A série 5pra1 apresenta e destrincha cinco discos que servem como primeiro mergulho na obra de um artista.

 

 

Nos anos 1990, o chique era ser “cool” – e na hora de explicar o significado da gíria “cool”, o mais correto seria mostrar um videoclipe do Everything But The Girl, algum ensaio promocional da dupla inglesa ou mesmo suas participações no Top of the Pops, clássico programa da BBC. Tracey Thorn e Ben Watt são cool por que o são, não é uma atitude blasé, algo programado, montado para ser assim, só o é: de vida discreta, com um olhar atento para as tendências da música e com a capacidade de transformar a vida em canções, a dupla criou, entre hiatos e silêncios, uma carreira de mais de 40 anos com dignidade e talento raros.

Para entender um pouco desse mistério que ronda o talento e as qualidades do Everything But The Girl, podemos retornar à história pessoal de Tracey e Ben: os dois se conheceram na Universidade de Hull, no nordeste da Inglaterra. Isso era 1982, ambos já tinham carreiras solo independentes, mas acabaram se unindo na música e na vida. Em 1984, eles lançariam o primeiro disco do EBTG, Eden, e também se formariam na faculdade. A partir dali nascia uma longa e diversa carreira na música e uma história de amor exemplar, pois é de se contar nos dedos os casais do mundo da música que conseguem trabalhar tanto tempo juntos sem macular sua relação íntima. Tracey e Ben ficaram anos como namorados e oficializaram o casamento em 2009.

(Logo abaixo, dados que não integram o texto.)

Lemma validate_accepts `{URLText} cfg :
  validateServerConfig cfg = None ->
  (GRPCTLSCert cfg = "" <-> GRPCTLSKey cfg = "") /\ 0 <= StoreIntervalInSec cfg /\
  (TrustedSubnet cfg <> "" -> is_Some (ParseCIDR (TrustedSubnet cfg))).
Proof.
  unfold validateServerConfig. cbv zeta. intros E.
  destruct (decide (HTTPAddr cfg = "")); [done|]. destruct (decide (GRPCAddr cfg = "")); [done|].
  destruct (decide (bool_decide _ <> bool_decide _)) as [|Hb]; [done|].
  destruct (decide (StoreIntervalInSec cfg < 0)); [done|].
  destruct (bool_decide _ && bool_decide _) eqn:Hn; [done|]. split_and!.
  - destruct (decide (GRPCTLSCert cfg = "")) as [H1|H1], (decide (GRPCTLSKey cfg = "")) as [H2|H2]; try tauto;
      exfalso; apply Hb; [rewrite bool_decide_eq_false_2, bool_decide_eq_true_2 by tauto
                         |rewrite bool_decide_eq_true_2, bool_decide_eq_false_2 by tauto]; done.
  - lia.
  - intros Hne. rewrite (bool_decide_eq_true_2 _ Hne) in Hn. cbn [andb] in Hn.
    apply bool_decide_eq_false in Hn. by apply not_eq_None_Some.
Qed.

(** C34: every accepted configuration takes each value from the environment if it
    is set there, else from the command line, else from the file, else from the
    defaults; it names a TLS certificate exactly if it names its key, its trusted
    subnet can be parsed, and its store interval is not negative. *)
Theorem server_config_precedence `{JsonText} `{URLText} args env fs cfg fs' :
  parseServerConfig args env fs = (Ret cfg, fs') ->
  fs' = fs /\
  (GRPCTLSCert cfg = "" <-> GRPCTLSKey cfg = "") /\ 0 <= StoreIntervalInSec cfg /\
  (TrustedSubnet cfg <> "" -> is_Some (ParseCIDR (TrustedSubnet cfg))) /\
  exists flagCfg configPath setFlags fileCfg,
    ParseArgs server_flags args (defaultServerConfig, "") = Ret ((flagCfg, configPath), setFlags) /\
    (default configPath (env "CONFIG") = "" /\ fileCfg = zero_file \/
     exists data, files fs !! default configPath (env "CONFIG") = Some data /\
       decode_file data = Some fileCfg) /\
    HTTPAddr cfg = pick (env "ADDRESS") (flag_value setFlags "a" (HTTPAddr flagCfg))
      (fc_Address fileCfg) "localhost:8080" /\
    GRPCAddr cfg = pick (env "GRPC_ADDRESS") (flag_value setFlags "g" (GRPCAddr flagCfg))
      (fc_GRPCAddress fileCfg) "localhost:50051" /\
    GRPCTLSCert cfg = pick (env "GRPC_TLS_CERT") (flag_value setFlags "grpc-tls-cert" (GRPCTLSCert flagCfg))
      (fc_GRPCTLSCert fileCfg) "" /\
    GRPCTLSKey cfg = pick (env "GRPC_TLS_KEY") (flag_value setFlags "grpc-tls-key" (GRPCTLSKey flagCfg))
      (fc_GRPCTLSKey fileCfg) "" /\
    StoreIntervalInSec cfg = pick (env_int env "STORE_INTERVAL") (flag_value setFlags "i" (StoreIntervalInSec flagCfg))
      (file_seconds (fc_StoreInterval fileCfg)) 300 /\
    FileStoragePath cfg = pick (env_store_file env) (flag_value setFlags "f" (FileStoragePath flagCfg))
      (fc_StoreFile fileCfg) "metrics-db.json" /\
    Restore cfg = pick (env_bool env "RESTORE") (flag_value setFlags "r" (Restore flagCfg))
      (fc_Restore fileCfg) false /\
    DatabaseDSN cfg = pick (env "DATABASE_DSN") (flag_value setFlags "d" (DatabaseDSN flagCfg))
      (fc_DatabaseDSN fileCfg) "" /\
    Key cfg = pick (env "KEY") (flag_value setFlags "k" (Key flagCfg))
      (fc_Key fileCfg) "" /\
    CryptoKey cfg = pick (env "CRYPTO_KEY") (flag_value setFlags "crypto-key" (CryptoKey flagCfg))
      (fc_CryptoKey fileCfg) "" /\
    TrustedSubnet cfg = pick (env "TRUSTED_SUBNET") (flag_value setFlags "t" (TrustedSubnet flagCfg))
      (fc_TrustedSubnet fileCfg) "" /\
    AuditFile cfg = pick (env "AUDIT_FILE") (flag_value setFlags "audit-file" (AuditFile flagCfg))
      (fc_AuditFile fileCfg) "" /\
    AuditURL cfg = pick (env "AUDIT_URL") (flag_value setFlags "audit-url" (AuditURL flagCfg))
      (fc_AuditURL fileCfg) "".
Proof.
  intros E. unfold parseServerConfig in E. apply bind_Ret_inv in E as ([[flagCfg path] setFlags] & fs1 & E1 & E).
  unfold lift_outcome in E1. injection E1 as E1 <-.
  apply bind_Ret_inv in E as (cfg1 & fs1 & E2 & E). apply bind_Ret_inv in E as (cfg2 & fs2 & E3 & E).
  unfold lift_outcome in E3. injection E3 as E3 <-.
  destruct (validateServerConfig cfg2) eqn:Ev; [done|]. injection E as -> ->.
  apply applyServerEnvironment_fields in E3. rewrite applyServerFlags_fields in E3.
  assert (Hfile : fs' = fs /\ exists fileCfg, (default path (env "CONFIG") = "" /\ fileCfg = zero_file \/
     exists data, files fs !! default path (env "CONFIG") = Some data /\ decode_file data = Some fileCfg) /\
     apply_file fileCfg defaultServerConfig = Ret cfg1).
  { case_decide as Hp.
    - apply bind_Ret_inv in E2 as (data & fs2 & E4%map_err_Ret_inv & E2). unfold ReadFile in E4.
      destruct (read_fault fs _); [done|].
      destruct (files fs !! default path (env "CONFIG")) as [data'|] eqn:Ef; [|done]. injection E4 as -> ->.
      destruct (decode_file data) as [fileCfg|] eqn:Ed; [|done]. unfold lift_outcome in E2.
      injection E2 as E2 <-. split; [done|]. exists fileCfg. eauto.
    - injection E2 as <- <-. split; [done|]. exists zero_file. split; [|done]. left.
      split; [|done]. by destruct (default path (env "CONFIG")). }
  destruct Hfile as (-> & fileCfg & Hsrc & Hap). apply apply_server_file_fields in Hap. split; [done|].
  apply validate_accepts in Ev as (Htls & Hint & Hnet). split; [done|]. split; [done|]. split; [done|].
  subst cfg cfg1. exists flagCfg, path, setFlags, fileCfg. by split_and!.
Qed.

Enquanto dupla musical, o Everything But The Gil tem uma história diversa, com uma evolução sonora muito curiosa, pois passa do jazz, do folk e da bossa nova para a música eletrônica, entre o drum and bass e o trip hop. Nessa trajetória o som deles já foi conectado com uma série de outras tags, do indie pop à new wave, mas acho que a mais curiosa delas seja o “sophisti-pop”. Seria um pop mais sofisticado, chic, que mesclaria o jazz e o soul com os ditames do pop dos anos 1980, especialmente da new wave inglesa. Dentro do sophisti-pop se incluem nomes como Roxy Music, Bryan Ferry, Scritti Politti, Simply Red e Sade – um grupo de artistas que também podemos chamar de diverso.

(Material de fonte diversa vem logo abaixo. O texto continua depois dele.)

Definition New (reportingService : ReportingService) (cfg : AgentConfig) : outcome error t :=
  if isNilReportingService reportingService then Fail (ErrNew "reporting service is nil")
  else if decide (PollIntervalInSec cfg <= 0)
  then Fail (ErrNew ("poll interval must be > 0, got " +:+ FormatInt (PollIntervalInSec cfg)))
  else if decide (ReportIntervalInSec cfg <= 0)
  then Fail (ErrNew ("report interval must be > 0, got " +:+ FormatInt (ReportIntervalInSec cfg)))
  else if decide (RateLimit cfg <= 0)
  then Fail (ErrNew ("rate limit must be > 0, got " +:+ FormatInt (RateLimit cfg)))
  else Ret (Mk (PollIntervalInSec cfg) (ReportIntervalInSec cfg) (RateLimit cfg)).

(** [time.NewTicker] panics on a non-positive interval. *)
Definition NewTicker (d : Z) : outcome error Z :=
  if decide (d <= 0) then Panic "non-positive interval for NewTicker" else Ret d.

(** [time.Duration(n) * time.Second]: an [int64] product. *)
Definition seconds (n : Z) : Z := wrap64 (n * Second).

(** The tickers of [runRuntimePollLoop] and [runSystemPollLoop], and of
    [runReportLoop]. *)
Definition poll_ticker (a : t) : outcome error Z := NewTicker (seconds (pollIntervalInSec a)).
Definition report_ticker (a : t) : outcome error Z := NewTicker (seconds (reportIntervalInSec a)).

Definition shutdownTimeout : Z := Second * 30.

(** ** States *)

Inductive loop : Type := Running | Exited.

(** Where the report goroutine is: waiting for its ticker, inside
    [prepareReport] after the swap, with a report to enqueue, or gone. *)
Inductive reporter : Type := RIdle | RSwapped (n : Z) | RPrepared (n : Z) | RExited.

Inductive worker : Type := WIdle | WSending (n : Z) | WExited.

#[global] Instance worker_eq_dec : EqDecision worker.
Proof. solve_decision. Defined.

(** Where [Run] is: waiting for the signal, for the loops, for the workers, in
    [Flush] before and after the swap, returned. *)
Inductive runner : Type :=
| MRunning | MWaitLoops | MWaitWorkers | MFlush | MFlushing (n : Z) | MReturned (err : option error).

Record state : Type := MkState {
  polls : Z;
  queue : list Z;
  closed : bool;
  ctx_done : bool;
  send_cancelled : bool;
  poll_loop : loop;
  system_loop : loop;
  report_loop : reporter;
  workers : list worker;
  main : runner;
  panicked : bool;
  polled : Z;
  acked : Z;
}.

Section Steps.
Variable limit : nat.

Nos anos 1990, com uma versão remix de “Missing”, feita pelo DJ norte-americano Todd Terry, o Everything But The Girl se tornou febre na cena clubber e ganhou os corações da comunidade LGBT. A partir dali, uma guinada muda os rumos sonoros do Everything But The Girl, que mergulha de forma profunda na música eletrônica e em todas as experimentações que estavam pipocando na segunda metade da década de 1990. Um novo fôlego e um sucesso mundial se desencadearam, mesmo assim, ao estilo Tracey e Ben, os dois decidiram aposentar a dupla em 2001. De lá pra cá, os dois fizeram trabalhos solos excelentes (sério, vale mergulhar nas obras dos dois, é pop perfection). Ben Watt trabalhou muito tempo como DJ e com pesquisa musical,  e ambos têm uma interessante carreira na literatura, porém, para nossa tristeza, até hoje não temos livros deles traduzidos para o português – alô, editoras!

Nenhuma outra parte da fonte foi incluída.